» **Directions**
Pull every line that holds the word "pools" from the entries.

═════ The records

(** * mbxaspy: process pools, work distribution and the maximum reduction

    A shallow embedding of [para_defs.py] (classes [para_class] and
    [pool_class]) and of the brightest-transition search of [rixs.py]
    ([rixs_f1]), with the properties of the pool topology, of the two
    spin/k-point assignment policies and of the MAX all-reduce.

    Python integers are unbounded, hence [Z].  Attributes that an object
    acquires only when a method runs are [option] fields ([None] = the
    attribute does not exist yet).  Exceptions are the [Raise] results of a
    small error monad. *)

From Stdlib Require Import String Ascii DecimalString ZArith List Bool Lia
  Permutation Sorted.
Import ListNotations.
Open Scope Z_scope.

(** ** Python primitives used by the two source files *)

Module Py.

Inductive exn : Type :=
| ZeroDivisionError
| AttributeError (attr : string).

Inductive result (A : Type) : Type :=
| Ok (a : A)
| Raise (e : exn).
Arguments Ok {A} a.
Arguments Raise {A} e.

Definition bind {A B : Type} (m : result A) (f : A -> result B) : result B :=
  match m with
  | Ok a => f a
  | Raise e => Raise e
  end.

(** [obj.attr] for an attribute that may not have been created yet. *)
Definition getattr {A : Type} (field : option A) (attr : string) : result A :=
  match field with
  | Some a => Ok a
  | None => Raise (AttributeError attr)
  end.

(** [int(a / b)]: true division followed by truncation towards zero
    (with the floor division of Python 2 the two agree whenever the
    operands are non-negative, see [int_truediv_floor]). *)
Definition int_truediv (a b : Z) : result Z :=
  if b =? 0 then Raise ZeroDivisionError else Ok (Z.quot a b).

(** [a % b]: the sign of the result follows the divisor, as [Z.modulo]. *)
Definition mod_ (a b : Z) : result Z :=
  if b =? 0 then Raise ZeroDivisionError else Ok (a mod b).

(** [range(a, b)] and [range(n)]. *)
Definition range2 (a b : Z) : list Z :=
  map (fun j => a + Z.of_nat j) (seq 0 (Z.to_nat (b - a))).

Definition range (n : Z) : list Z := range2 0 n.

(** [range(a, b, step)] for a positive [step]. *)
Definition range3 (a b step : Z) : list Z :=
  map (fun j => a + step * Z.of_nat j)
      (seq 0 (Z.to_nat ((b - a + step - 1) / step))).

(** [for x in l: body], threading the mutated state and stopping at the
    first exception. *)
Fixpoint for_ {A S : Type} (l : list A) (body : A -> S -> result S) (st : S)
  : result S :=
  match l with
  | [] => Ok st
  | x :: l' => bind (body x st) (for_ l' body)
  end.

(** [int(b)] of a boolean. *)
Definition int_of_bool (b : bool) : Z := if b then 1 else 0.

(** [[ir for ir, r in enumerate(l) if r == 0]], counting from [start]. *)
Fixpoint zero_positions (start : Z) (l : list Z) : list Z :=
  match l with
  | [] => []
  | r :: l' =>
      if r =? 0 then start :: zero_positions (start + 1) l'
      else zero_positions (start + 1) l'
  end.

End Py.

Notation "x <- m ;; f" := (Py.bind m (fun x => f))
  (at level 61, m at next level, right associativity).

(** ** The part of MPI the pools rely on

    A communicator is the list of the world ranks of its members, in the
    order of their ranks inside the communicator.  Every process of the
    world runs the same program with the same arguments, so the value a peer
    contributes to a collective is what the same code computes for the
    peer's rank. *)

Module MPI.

══════════
═════ The records

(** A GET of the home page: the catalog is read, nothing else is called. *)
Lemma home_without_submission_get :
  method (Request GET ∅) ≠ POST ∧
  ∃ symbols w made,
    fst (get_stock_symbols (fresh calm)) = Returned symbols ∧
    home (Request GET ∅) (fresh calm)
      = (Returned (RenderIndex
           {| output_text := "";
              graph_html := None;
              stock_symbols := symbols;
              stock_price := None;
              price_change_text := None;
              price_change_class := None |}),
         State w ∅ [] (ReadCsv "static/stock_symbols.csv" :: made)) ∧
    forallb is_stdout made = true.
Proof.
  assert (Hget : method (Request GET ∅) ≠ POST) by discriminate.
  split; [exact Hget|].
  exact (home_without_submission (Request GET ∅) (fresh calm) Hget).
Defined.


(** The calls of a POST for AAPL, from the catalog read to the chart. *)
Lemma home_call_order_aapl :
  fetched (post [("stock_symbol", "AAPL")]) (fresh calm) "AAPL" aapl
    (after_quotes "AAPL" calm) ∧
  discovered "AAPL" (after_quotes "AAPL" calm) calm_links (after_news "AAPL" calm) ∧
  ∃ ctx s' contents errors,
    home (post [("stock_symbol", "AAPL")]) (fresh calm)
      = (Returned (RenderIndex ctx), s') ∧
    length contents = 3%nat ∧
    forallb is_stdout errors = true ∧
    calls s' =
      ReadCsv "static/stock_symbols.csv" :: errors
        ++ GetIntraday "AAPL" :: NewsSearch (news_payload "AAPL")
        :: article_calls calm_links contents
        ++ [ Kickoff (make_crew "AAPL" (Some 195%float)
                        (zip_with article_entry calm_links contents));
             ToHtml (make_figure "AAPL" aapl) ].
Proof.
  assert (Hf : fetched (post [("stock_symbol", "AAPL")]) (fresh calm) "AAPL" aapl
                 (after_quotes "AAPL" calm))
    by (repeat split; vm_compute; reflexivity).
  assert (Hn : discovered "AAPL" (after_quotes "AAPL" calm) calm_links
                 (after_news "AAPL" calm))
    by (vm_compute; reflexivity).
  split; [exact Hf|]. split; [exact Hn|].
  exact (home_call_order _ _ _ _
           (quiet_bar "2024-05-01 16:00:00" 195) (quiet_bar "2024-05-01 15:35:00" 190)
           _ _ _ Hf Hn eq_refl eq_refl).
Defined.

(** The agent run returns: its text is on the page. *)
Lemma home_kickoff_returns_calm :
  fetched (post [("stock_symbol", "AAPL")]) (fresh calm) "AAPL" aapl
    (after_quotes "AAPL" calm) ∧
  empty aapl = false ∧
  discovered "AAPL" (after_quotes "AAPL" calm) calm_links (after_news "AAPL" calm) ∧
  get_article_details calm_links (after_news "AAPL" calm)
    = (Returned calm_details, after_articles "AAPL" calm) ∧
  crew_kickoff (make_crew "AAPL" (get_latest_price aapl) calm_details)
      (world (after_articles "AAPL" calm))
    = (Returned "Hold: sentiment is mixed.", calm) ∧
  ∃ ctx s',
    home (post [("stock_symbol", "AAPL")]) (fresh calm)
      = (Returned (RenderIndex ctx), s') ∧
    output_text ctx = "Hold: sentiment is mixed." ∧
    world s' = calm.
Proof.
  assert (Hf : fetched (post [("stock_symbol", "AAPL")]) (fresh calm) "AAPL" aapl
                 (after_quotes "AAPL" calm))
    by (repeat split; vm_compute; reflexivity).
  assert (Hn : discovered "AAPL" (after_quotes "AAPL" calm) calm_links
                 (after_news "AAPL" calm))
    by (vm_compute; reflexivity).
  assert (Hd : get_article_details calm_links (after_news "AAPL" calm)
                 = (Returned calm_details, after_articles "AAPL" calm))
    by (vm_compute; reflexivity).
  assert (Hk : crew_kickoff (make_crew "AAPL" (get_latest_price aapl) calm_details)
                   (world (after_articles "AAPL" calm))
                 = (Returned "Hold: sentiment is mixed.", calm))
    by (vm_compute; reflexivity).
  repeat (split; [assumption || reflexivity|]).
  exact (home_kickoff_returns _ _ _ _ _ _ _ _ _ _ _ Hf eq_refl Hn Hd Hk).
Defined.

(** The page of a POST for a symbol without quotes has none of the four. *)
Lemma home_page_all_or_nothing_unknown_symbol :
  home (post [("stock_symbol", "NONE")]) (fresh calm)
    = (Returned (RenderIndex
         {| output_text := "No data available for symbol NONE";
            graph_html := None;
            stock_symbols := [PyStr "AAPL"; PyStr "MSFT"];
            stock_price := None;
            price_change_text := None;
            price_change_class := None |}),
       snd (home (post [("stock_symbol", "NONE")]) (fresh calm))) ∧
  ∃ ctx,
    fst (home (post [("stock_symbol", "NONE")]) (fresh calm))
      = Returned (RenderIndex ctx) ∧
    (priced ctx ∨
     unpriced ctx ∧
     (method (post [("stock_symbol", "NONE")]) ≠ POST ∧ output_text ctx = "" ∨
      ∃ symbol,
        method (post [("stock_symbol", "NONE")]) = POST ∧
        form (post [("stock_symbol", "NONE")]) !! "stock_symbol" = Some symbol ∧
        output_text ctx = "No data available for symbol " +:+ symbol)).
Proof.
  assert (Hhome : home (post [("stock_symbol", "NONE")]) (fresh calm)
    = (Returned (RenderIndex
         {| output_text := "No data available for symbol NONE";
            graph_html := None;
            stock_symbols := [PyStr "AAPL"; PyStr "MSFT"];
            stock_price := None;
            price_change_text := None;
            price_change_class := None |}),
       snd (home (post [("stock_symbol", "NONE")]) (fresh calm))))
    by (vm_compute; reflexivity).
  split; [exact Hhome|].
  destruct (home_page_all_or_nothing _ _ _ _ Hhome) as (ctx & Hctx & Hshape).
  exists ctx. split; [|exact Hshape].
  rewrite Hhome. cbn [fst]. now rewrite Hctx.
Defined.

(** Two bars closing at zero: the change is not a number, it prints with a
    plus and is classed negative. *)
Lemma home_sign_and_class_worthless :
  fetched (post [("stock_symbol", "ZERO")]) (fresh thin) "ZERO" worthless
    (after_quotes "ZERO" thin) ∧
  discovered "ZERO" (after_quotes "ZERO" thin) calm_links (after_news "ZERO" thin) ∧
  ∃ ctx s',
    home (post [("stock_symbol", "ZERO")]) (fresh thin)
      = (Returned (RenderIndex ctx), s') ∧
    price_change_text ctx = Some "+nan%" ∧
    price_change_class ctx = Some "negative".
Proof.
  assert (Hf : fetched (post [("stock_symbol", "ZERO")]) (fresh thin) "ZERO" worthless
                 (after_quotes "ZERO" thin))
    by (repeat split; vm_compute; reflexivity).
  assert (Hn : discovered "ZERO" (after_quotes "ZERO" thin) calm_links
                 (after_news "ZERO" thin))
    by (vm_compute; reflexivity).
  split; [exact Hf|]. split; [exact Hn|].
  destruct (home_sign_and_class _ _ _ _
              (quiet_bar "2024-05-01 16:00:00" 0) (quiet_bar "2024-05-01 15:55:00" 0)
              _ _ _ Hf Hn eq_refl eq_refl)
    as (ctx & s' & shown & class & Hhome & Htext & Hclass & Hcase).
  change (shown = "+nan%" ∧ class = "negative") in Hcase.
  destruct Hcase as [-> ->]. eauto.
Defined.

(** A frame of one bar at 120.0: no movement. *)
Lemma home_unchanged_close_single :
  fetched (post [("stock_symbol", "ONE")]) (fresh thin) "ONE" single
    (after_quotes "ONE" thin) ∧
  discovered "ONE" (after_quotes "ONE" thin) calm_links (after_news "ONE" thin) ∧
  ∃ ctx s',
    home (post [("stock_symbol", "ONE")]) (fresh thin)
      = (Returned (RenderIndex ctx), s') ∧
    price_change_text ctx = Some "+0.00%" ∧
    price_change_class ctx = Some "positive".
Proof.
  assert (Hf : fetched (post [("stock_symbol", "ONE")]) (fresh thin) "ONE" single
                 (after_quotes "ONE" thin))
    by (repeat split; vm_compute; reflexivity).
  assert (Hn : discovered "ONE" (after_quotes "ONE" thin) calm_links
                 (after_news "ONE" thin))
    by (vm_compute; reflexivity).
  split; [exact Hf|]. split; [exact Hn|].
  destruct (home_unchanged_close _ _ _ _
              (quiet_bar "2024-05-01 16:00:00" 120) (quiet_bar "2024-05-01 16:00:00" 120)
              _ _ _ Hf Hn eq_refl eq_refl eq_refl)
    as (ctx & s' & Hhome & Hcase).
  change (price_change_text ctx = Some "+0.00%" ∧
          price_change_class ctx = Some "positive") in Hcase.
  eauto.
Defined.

══════════

» **The answer**
(** * mbxaspy: process pools, work distribution and the maximum reduction
(** ** The part of MPI the pools rely on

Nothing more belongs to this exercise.